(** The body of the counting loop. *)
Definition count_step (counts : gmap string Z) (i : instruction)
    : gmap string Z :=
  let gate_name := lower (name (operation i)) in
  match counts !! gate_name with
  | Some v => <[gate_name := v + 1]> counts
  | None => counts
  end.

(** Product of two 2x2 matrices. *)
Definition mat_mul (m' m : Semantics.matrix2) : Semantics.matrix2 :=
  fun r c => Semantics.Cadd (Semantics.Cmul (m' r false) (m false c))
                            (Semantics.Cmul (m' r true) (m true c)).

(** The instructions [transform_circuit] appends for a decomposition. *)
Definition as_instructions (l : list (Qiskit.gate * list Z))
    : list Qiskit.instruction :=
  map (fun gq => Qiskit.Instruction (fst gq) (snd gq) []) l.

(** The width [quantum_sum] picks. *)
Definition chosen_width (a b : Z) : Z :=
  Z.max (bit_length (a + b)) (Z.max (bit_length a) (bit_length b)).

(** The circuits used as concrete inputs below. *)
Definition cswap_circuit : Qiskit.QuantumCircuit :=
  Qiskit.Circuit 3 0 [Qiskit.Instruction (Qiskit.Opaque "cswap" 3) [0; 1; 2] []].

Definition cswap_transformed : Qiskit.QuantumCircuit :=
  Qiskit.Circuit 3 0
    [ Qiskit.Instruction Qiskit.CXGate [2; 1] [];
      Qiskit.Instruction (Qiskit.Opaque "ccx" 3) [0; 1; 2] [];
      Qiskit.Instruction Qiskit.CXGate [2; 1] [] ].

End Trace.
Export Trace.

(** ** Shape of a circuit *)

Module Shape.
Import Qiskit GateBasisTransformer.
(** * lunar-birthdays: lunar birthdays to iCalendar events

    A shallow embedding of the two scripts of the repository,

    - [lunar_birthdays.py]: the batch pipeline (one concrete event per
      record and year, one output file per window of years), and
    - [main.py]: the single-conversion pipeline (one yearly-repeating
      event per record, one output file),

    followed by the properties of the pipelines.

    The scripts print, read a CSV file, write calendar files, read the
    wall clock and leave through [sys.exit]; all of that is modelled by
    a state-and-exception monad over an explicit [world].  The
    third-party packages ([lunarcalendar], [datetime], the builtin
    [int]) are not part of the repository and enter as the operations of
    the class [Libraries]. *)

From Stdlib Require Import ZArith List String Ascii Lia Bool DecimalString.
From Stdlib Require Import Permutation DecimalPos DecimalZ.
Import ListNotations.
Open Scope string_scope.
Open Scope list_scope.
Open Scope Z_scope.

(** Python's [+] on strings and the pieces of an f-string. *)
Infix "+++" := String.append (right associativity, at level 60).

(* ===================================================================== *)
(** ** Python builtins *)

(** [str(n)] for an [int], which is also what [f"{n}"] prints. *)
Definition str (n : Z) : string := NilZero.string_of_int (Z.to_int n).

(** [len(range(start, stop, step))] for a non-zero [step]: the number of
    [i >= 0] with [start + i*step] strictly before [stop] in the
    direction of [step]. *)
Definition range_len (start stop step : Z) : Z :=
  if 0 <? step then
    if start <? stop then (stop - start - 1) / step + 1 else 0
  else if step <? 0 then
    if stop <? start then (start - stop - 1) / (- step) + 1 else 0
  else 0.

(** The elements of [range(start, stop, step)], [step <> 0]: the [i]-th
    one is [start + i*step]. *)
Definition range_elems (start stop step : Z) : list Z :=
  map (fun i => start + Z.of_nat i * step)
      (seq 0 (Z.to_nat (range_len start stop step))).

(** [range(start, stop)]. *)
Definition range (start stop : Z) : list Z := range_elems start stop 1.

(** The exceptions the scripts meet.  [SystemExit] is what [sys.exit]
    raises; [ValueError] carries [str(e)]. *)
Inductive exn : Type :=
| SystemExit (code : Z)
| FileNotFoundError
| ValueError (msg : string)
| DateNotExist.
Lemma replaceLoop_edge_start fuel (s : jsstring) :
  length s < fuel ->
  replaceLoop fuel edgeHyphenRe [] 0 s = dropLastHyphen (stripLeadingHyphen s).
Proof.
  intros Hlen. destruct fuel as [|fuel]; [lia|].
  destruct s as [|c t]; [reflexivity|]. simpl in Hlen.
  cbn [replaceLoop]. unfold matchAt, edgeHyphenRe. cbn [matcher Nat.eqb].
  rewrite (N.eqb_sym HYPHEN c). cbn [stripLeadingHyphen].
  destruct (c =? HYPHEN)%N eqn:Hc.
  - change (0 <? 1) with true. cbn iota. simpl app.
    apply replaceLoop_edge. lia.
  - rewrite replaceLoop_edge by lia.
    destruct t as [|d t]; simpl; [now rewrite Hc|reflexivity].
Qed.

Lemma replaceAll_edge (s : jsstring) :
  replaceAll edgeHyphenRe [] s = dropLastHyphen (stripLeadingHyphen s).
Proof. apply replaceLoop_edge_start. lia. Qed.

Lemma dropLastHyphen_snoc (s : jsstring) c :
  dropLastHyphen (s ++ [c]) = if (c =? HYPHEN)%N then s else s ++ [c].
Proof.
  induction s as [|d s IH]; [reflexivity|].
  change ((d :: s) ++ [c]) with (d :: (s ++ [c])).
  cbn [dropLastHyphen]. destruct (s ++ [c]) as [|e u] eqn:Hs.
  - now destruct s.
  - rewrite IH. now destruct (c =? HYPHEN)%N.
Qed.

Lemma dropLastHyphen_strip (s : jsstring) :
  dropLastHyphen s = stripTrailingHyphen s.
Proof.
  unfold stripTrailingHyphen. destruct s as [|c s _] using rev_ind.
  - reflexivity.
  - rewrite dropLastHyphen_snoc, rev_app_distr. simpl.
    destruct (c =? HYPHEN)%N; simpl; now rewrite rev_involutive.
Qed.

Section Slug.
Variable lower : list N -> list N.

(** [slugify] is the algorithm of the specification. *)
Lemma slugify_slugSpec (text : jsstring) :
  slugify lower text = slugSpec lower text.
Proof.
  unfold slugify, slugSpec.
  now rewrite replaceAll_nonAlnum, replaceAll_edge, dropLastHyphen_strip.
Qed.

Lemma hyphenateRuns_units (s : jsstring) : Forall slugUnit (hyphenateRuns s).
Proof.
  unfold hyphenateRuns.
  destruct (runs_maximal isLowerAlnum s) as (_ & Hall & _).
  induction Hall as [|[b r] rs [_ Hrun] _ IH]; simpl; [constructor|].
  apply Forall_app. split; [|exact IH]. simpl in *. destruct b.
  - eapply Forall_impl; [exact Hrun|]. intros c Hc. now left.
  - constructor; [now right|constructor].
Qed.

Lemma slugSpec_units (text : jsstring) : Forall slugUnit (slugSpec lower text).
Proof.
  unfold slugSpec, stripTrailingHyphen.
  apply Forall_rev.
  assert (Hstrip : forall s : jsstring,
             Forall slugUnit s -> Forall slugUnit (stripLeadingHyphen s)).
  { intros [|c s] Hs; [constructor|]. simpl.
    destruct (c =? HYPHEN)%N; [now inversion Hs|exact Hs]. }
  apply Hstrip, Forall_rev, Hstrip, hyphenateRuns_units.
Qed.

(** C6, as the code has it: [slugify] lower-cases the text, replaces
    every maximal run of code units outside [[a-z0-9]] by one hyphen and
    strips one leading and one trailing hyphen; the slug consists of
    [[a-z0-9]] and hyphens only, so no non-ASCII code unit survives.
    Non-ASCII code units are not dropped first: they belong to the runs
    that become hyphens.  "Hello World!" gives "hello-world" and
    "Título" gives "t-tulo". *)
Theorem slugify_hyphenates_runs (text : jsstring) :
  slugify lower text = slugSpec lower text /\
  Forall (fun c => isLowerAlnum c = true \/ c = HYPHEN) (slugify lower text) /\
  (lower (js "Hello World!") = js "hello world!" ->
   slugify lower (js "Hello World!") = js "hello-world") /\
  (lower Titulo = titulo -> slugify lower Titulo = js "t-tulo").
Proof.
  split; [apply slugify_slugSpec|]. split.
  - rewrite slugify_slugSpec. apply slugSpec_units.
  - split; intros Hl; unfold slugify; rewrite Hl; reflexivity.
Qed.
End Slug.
+ + + +
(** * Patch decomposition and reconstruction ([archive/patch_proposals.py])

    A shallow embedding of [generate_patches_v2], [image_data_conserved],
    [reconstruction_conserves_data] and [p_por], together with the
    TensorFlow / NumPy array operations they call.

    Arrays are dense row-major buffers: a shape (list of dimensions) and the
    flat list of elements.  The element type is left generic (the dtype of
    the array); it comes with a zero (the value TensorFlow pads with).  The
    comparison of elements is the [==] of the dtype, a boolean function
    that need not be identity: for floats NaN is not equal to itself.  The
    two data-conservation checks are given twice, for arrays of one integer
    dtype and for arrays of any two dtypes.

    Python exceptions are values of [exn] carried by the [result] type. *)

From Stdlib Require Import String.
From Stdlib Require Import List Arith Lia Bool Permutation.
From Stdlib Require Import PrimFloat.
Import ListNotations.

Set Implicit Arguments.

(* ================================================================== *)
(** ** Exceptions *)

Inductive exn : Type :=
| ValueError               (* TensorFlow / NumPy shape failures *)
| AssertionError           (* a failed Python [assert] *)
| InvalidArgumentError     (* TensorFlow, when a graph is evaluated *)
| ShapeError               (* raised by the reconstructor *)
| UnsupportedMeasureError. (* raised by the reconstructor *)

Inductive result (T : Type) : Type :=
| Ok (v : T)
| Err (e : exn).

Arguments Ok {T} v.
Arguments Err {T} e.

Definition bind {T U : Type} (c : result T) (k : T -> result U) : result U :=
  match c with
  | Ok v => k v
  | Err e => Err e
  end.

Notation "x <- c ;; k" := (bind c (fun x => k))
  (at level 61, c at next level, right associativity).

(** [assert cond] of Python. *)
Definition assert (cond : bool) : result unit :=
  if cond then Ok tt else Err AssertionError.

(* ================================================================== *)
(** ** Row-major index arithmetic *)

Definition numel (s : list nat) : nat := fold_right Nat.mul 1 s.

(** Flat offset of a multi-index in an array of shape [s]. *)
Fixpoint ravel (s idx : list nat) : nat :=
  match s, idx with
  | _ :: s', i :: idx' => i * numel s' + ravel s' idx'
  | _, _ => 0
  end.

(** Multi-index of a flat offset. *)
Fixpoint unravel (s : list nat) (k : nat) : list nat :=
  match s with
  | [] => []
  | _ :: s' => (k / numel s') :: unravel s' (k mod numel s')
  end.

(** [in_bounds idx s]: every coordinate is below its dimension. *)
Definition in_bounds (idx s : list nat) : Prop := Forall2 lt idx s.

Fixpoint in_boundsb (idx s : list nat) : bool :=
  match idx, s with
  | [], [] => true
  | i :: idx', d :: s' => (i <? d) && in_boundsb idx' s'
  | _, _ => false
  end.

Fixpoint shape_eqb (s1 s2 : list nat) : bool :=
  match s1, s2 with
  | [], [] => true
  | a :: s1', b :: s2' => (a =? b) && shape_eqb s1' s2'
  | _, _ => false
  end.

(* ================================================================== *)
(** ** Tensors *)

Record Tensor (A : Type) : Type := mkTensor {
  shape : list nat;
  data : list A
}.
+ + + +
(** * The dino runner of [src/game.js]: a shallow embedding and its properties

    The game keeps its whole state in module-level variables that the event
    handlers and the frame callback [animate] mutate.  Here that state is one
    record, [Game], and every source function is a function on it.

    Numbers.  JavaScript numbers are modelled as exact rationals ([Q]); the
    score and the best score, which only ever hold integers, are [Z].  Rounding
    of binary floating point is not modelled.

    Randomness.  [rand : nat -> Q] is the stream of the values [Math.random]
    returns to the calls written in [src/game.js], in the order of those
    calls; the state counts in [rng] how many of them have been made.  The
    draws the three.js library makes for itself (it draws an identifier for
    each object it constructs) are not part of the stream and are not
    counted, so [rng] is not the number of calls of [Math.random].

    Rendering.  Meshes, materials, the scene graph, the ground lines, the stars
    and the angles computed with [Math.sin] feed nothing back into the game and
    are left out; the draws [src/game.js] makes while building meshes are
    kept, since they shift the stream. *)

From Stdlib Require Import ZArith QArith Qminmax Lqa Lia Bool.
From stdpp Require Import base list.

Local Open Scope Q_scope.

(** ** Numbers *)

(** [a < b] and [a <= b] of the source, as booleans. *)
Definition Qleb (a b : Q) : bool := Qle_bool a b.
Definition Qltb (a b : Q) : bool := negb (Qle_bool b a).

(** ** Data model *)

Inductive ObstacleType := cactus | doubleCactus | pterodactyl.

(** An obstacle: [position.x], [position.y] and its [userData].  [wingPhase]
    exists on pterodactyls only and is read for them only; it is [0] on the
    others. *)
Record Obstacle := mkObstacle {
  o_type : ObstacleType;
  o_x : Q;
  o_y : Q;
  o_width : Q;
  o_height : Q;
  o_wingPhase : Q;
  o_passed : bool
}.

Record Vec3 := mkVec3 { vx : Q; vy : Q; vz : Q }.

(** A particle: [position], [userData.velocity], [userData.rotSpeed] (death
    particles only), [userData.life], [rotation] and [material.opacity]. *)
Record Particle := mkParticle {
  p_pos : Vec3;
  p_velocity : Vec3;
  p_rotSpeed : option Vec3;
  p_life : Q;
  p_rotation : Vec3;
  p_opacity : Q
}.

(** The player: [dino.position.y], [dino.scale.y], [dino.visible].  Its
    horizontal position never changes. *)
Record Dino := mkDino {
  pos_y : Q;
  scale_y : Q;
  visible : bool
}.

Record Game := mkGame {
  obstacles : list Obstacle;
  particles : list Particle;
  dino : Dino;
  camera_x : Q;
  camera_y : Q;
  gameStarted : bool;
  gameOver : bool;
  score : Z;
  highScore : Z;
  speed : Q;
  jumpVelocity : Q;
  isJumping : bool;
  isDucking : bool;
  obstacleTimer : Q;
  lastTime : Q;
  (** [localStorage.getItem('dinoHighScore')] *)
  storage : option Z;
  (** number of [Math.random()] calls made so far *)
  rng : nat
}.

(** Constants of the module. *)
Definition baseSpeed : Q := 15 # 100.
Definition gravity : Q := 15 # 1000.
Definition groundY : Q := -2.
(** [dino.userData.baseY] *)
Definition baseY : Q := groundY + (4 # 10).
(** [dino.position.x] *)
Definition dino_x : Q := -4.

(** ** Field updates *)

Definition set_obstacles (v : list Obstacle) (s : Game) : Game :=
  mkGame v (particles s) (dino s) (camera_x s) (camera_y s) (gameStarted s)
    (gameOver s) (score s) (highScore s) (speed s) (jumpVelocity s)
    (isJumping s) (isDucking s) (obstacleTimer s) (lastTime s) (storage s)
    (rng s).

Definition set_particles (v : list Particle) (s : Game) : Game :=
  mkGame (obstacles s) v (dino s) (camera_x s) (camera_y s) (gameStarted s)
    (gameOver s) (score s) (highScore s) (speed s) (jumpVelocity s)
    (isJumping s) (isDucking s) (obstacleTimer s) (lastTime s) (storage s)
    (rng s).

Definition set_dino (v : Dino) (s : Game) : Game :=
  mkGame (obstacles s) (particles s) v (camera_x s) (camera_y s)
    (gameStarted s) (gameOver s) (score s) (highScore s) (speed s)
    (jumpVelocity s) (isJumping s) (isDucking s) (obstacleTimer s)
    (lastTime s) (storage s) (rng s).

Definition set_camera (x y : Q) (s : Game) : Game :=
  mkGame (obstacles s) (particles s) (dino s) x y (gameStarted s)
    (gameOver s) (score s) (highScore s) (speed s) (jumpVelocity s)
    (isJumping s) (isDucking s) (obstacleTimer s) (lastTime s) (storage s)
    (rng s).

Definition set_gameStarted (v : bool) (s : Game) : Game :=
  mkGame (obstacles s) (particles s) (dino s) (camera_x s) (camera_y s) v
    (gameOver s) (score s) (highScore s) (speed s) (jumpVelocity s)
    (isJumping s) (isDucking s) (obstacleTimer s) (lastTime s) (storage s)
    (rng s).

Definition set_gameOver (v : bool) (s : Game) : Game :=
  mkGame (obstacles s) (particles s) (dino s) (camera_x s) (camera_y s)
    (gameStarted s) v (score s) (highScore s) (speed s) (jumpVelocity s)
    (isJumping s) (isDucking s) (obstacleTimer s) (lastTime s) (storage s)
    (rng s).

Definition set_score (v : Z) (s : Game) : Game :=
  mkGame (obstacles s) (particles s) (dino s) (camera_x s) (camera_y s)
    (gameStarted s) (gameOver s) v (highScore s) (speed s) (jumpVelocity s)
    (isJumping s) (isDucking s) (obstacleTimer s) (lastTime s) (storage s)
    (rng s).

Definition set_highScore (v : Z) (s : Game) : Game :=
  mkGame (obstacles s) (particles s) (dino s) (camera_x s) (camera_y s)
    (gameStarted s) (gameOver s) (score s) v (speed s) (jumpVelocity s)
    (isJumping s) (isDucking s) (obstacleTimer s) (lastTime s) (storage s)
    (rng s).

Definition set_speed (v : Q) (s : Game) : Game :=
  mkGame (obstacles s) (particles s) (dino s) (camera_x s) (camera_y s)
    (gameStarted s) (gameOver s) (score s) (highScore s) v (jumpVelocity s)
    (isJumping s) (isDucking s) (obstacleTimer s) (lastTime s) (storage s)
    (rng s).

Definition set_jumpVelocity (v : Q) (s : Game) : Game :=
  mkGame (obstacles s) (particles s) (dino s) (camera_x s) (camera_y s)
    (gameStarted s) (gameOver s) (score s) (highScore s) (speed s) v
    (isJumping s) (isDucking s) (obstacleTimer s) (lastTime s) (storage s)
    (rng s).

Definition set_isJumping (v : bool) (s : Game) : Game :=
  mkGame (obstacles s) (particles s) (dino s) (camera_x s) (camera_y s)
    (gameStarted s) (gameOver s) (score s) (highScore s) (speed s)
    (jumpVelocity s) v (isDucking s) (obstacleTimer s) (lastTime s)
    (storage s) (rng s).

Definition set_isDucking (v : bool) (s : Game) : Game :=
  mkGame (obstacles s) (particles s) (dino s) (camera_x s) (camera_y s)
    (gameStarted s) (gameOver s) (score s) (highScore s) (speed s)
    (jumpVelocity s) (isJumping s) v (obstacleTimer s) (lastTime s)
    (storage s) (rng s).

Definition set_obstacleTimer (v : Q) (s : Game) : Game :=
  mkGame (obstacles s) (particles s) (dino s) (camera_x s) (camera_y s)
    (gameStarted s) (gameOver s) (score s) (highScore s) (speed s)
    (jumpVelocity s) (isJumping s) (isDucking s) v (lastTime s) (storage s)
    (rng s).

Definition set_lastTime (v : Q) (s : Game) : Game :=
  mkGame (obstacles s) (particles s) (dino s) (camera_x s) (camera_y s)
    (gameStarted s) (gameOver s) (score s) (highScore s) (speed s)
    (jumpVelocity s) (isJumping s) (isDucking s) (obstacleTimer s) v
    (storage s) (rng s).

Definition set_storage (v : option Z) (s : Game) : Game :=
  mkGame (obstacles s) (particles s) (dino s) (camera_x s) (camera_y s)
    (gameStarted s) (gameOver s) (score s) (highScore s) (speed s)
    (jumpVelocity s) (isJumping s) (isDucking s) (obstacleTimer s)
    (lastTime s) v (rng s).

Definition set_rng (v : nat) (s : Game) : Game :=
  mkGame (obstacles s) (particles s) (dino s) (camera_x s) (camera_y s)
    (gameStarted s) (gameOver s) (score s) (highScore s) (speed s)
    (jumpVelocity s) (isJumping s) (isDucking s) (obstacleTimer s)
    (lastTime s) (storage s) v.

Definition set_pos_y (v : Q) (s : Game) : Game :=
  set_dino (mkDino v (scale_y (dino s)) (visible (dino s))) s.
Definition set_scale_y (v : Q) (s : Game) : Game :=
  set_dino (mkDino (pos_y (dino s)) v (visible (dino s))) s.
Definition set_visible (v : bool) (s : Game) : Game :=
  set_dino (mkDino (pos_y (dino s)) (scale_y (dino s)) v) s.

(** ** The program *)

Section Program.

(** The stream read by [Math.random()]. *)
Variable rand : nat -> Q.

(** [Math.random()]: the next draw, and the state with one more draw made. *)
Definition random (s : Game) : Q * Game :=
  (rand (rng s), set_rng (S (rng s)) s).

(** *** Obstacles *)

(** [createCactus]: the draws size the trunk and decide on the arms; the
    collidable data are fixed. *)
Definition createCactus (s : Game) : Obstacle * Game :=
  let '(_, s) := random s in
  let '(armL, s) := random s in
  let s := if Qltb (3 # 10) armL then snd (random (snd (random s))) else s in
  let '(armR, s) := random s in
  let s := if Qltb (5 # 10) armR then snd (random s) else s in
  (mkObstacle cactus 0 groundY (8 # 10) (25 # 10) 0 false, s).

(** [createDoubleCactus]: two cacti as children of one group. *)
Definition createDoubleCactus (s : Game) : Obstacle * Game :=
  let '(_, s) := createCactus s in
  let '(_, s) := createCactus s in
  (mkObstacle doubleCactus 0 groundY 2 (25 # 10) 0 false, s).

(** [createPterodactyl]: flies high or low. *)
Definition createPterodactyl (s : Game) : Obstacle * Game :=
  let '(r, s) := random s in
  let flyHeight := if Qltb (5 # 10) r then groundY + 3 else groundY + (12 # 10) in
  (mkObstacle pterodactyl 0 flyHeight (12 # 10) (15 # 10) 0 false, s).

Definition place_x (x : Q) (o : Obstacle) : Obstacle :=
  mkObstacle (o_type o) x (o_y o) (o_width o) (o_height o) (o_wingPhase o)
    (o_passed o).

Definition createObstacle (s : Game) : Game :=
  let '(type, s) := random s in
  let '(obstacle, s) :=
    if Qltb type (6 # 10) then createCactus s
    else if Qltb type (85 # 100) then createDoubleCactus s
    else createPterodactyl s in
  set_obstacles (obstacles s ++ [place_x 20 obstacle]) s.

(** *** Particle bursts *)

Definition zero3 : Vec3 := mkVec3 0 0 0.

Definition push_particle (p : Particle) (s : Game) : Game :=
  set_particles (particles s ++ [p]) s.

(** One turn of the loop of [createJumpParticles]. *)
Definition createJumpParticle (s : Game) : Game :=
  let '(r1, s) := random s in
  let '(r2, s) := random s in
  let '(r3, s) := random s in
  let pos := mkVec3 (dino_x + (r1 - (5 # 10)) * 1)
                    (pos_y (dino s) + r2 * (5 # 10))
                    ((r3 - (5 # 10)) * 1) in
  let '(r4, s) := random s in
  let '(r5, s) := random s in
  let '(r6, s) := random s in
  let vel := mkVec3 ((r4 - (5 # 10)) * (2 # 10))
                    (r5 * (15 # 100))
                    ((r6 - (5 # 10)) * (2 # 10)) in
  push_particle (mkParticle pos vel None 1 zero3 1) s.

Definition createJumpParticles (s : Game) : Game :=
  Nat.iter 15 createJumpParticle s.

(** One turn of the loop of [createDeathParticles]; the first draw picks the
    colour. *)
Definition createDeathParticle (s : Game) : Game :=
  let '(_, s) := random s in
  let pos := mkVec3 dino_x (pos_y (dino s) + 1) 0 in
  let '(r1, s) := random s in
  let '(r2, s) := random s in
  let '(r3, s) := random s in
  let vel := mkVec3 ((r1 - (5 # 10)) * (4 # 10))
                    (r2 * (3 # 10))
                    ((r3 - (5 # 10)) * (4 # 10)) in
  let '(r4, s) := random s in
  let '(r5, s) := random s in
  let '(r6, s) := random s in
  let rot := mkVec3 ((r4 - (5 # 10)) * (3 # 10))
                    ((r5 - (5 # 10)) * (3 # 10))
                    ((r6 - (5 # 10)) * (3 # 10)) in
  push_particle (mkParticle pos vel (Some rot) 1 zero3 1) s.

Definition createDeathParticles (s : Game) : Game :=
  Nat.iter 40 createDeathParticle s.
+ + + +
Assigned task - From the records above, reproduce exactly the lines from the one with "destruct (c =? HYPHEN)%N; simpl;" to the one with "destruct (runs_maximal isLowerAlnum", both included, and no others.

Task result -
    destruct (c =? HYPHEN)%N; simpl; now rewrite rev_involutive.
Qed.

Section Slug.
Variable lower : list N -> list N.

(** [slugify] is the algorithm of the specification. *)
Lemma slugify_slugSpec (text : jsstring) :
  slugify lower text = slugSpec lower text.
Proof.
  unfold slugify, slugSpec.
  now rewrite replaceAll_nonAlnum, replaceAll_edge, dropLastHyphen_strip.
Qed.

Lemma hyphenateRuns_units (s : jsstring) : Forall slugUnit (hyphenateRuns s).
Proof.
  unfold hyphenateRuns.
  destruct (runs_maximal isLowerAlnum s) as (_ & Hall & _).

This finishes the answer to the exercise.